PulseCards:The one that didn't get away

FROM:   Shelly Gepfert with the Caps
DATE:   Monday, August 27

The one that didn't get away

"Slack is the enemy. Reel, reel, reel!"

The Capitals' Sylvain Cote was yelling the command, and I was obeying. I wasn't about to be the one who let the fish get away.

Besides, after half a day of fishing on the 61-foot boat 75 miles from Ocean City, Md., I'd finally landed one. No 50-pound marlin was going to beat the only woman on the excursion.
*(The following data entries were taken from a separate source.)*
(** With no free task structure: -1, and 1 in errno. *)
Lemma wp_fork_none a s R :
  view σ code dat data j s0 a s → in_user (esp (u_regs a)) 4 → p_free σ = [] →
  in_data errno 4 → errno + 4 ≤ esp (u_regs a) ∨ esp (u_regs a) + 4 ≤ errno →
  (∀ s', view σ code dat data j s0 (returned (2 ^ 32 - 1)
       (UState (u_regs a) (uput (u_mem a) errno 1) (u_console a) (u_ticks a) (u_pid a))) s' → R tt s') →
  wp (fork junk handler errno) s R.
Proof.
  intros Hv Hin Efree Herr Hap HR. pose proof (view_user_ok _ _ _ _ _ _ _ _ Hv) as Hu.
  unfold fork. apply wp_bind. eapply (wp_ureg _ _ _ _ _ _ (w_eax 2) a); [exact Hv|by apply (user_ok_w w_eax); [tauto|..]|].
  intros s1 H1. apply wp_bind. eapply (wp_ucall _ _ _ _ _ _ _ _ Hdat _ (-1)); [exact H1|done|reflexivity| |].
  { intros m s2 F Es. unfold returns, bind. rewrite (sys_fork_full σ code data); [done|done|]. rewrite Es.
    apply (kernel_inv_regs _ _ _ (with_mem m s1)). pose proof (v_mode _ _ _ _ _ _ _ _ H1) as Hum1.
    eapply (um_stack _ _ _ _ s1 Hum1); [| | |exact F]; lia. }
  intros s2 H2. apply wp_bind. eapply (wp_set_errno errno _ _ _ _ _ _ Hdat); [exact H2|done|]. intros s3 H3.
  unfold errno_result in H3. cbn [u_regs with_u eax w_eax u_mem u_console u_ticks u_pid] in H3.
  change (0 <=? s32 (u32 (-1))) with false in H3. cbv iota in H3. change (u32 (- u32 (-1))) with 1 in H3.
  eapply (wp_uret _ _ _ _ _ _ Hdat (2 ^ 32 - 1) (UState (u_regs a) (uput (u_mem a) errno 1) (u_console a) (u_ticks a) (u_pid a)));
    [exact H3|done..].
Qed.

(** C4. fork as a C function.  Called with the return address on top of the
    user stack, it comes back to the parent with the stack popped and every
    other register and byte of its memory as they were: with -1 in eax and 1
    in errno when no task structure is free, and else with the identifier of a
    new process, the last of the ready queue.  When that process is first
    switched to, whenever that is, it returns from the same call with 0, on
    its own copy of the memory as it was at the call. *)
Theorem fork_function a s :
  let u := u_regs a in let pid := λ c, next_pid (k_last_pid s0) c in
  view σ code dat data j s0 a s → in_user (esp u) 4 → 0 ≤ k_last_pid s0 < 2 ^ 31 - 2 →
  in_data errno 4 → errno + 4 ≤ esp u ∨ esp u + 4 ≤ errno →
  ∃ s', fork junk handler errno s = Ret tt s' ∧
  match p_free σ with
  | [] => view σ code dat data j s0 (returned (2 ^ 32 - 1)
            (UState u (uput (u_mem a) errno 1) (u_console a) (u_ticks a) (u_pid a))) s'
  | c :: l => ∃ ks fs s1, view (fork_table c l ks σ) code dat (<[c := fs]> data) j s1 (returned (pid c) a) s' ∧
      newborn c fs (w_eax 2 u) (u_mem a) (pid c) s' ∧
      ∀ σ' data' j' s2, first_switch σ' data' c j' s2 → data' !! c = Some fs →
        newborn c fs (w_eax 2 u) (u_mem a) (pid c) s2 →
        ∃ s3 s4, ((ret_from_fork ;! syscall_fin) ;! set_errno errno ;! uret) s2 = Ret tt s4 ∧
          view σ' code fs data' j' s3 (returned 0 (UState u (u_mem a) (k_console s2) (k_zeos_ticks s2) (pid c))) s4
  end.
Proof.
  intros u pid Hv Hin Hlp Herr Hap. pose proof (v_mode _ _ _ _ _ _ _ _ Hv) as Hum. destruct (p_free σ) as [|c l] eqn:Efree.
  { destruct (wp_elim (fork junk handler errno) s (λ _ s', view σ code dat data j s0 (returned (2 ^ 32 - 1)
            (UState u (uput (u_mem a) errno 1) (u_console a) (u_ticks a) (u_pid a))) s')) as ([] & s' & E & H); [|by exists s'].
    by apply (wp_fork_none a). }
  destruct (run_kids _ _ _ _ (um_inv _ _ _ _ _ Hum)) as [ks Hks].
  destruct (wp_elim (fork junk handler errno) s (λ _ s', ∃ fs s1,
    view (fork_table c l ks σ) code dat (<[c := fs]> data) j s1 (returned (pid c) a) s' ∧
    newborn c fs (w_eax 2 u) (u_mem a) (pid c) s')) as ([] & s' & E & fs & s1 & H1 & H2).
  { apply (wp_fork a s c l ks); [done..|]. intros fs s1 s' pid' H1 H2 H3 _ _. exists fs, s1. split; [exact H1|].
    eapply newborn_later; [exact Efree| |exact H1|exact H3|exact H2].
    by destruct (forked_fresh _ _ _ _ _ _ _ Hum Efree). }
  exists s'. split; [done|]. exists ks, fs, s1. split; [exact H1|]. split; [exact H2|]. intros σ' data' j' s2 Hsw Hfs Hnb.
  destruct (wp_elim ((ret_from_fork ;! syscall_fin) ;! set_errno errno ;! uret) s2 (λ _ s4, ∃ s3,
    view σ' code fs data' j' s3 (returned 0 (UState u (u_mem a) (k_console s2) (k_zeos_ticks s2) (pid c))) s4))
    as ([] & s4 & E4 & s3 & H4); [|by exists s3, s4].
  apply wp_bind. eapply wp_newborn_runs; [exact Hsw|done|exact Hnb|apply (um_room _ _ _ _ _ Hum)|apply (um_room _ _ _ _ _ Hum)|
    by apply (user_ok_w w_eax); [tauto|exact (view_user_ok _ _ _ _ _ _ _ _ Hv)|]|].
  intros s3 H3 _ _. rewrite <- (fs_run _ _ _ _ _ Hsw) in Hfs.
  eapply (wp_fork_rest _ _ _ _ _ 0 (UState u (u_mem a) (k_console s2) (k_zeos_ticks s2) (pid c)));
    [exact Hfs|exact H3|done|exact Hin|]. intros s4 H4. by exists s3.
Qed.
End Spawn.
An hour earlier, the 6'2", 200-lb. Steve Konowalchuk had brought in his catch, an acrobatic 10-foot leaping 35-pounder, with ease. As I reeled and used my thumb to guide the fishing line around the reel, Jeff Halpern attached a plastic belt to my waist so I could place the pole in the belt rest, rather than in my aching abdomen.

"Look at him jump," Sylvain pointed.

"No, I don't want her to look," the thirty-something captain Fred, donning a marlin-slimed T-shirt, fired back. "I need her to reel."

So I buried my head, with the photographer's camera in my face, and I kept reeling, hoping the 20-pound test line would hold. The 1 1/2-mile circumference the Fin-nominal vessel was trolling, between Washington Canyon and Poor Man Canyon, had been hot all summer, and this was already the sixth marlin we spotted. I saw a quick flash of silver close to the boat, and then a full view of the billed fish, and whish. Catch and release. Sport fishing. More than just a hobby for Sylvain and crew.

"I told you that it was seven or eight hours of boredom for five minutes of chaos," the 35-year-old said as he smiled at me. "You just experienced the five minutes of chaos."

"Did you see the way she manhandled that fish?" Steve asked. "You know that's going in the story."

The mate Pete prepared the lines, outriggers and sparkling teaser while we began the process over again -- staring at the blue water, preparing for the next marlin to come up on the ballyhoo bait.

"Now you know why I'm addicted," Sylvain said. "Marlin are so beautiful. There's nothing like watching them trailing the bait."

At 7 p.m., we pulled into slip C-12, and I tried to escape. "Your first billed fish, right?" Sylvain asked me.

Yeah, it was my first billed fish -- and Ocean City tradition dictates that when you catch your first billed fish you're to be thrown into the ocean water by the captain.

Maybe I should have let mine be the one that got away.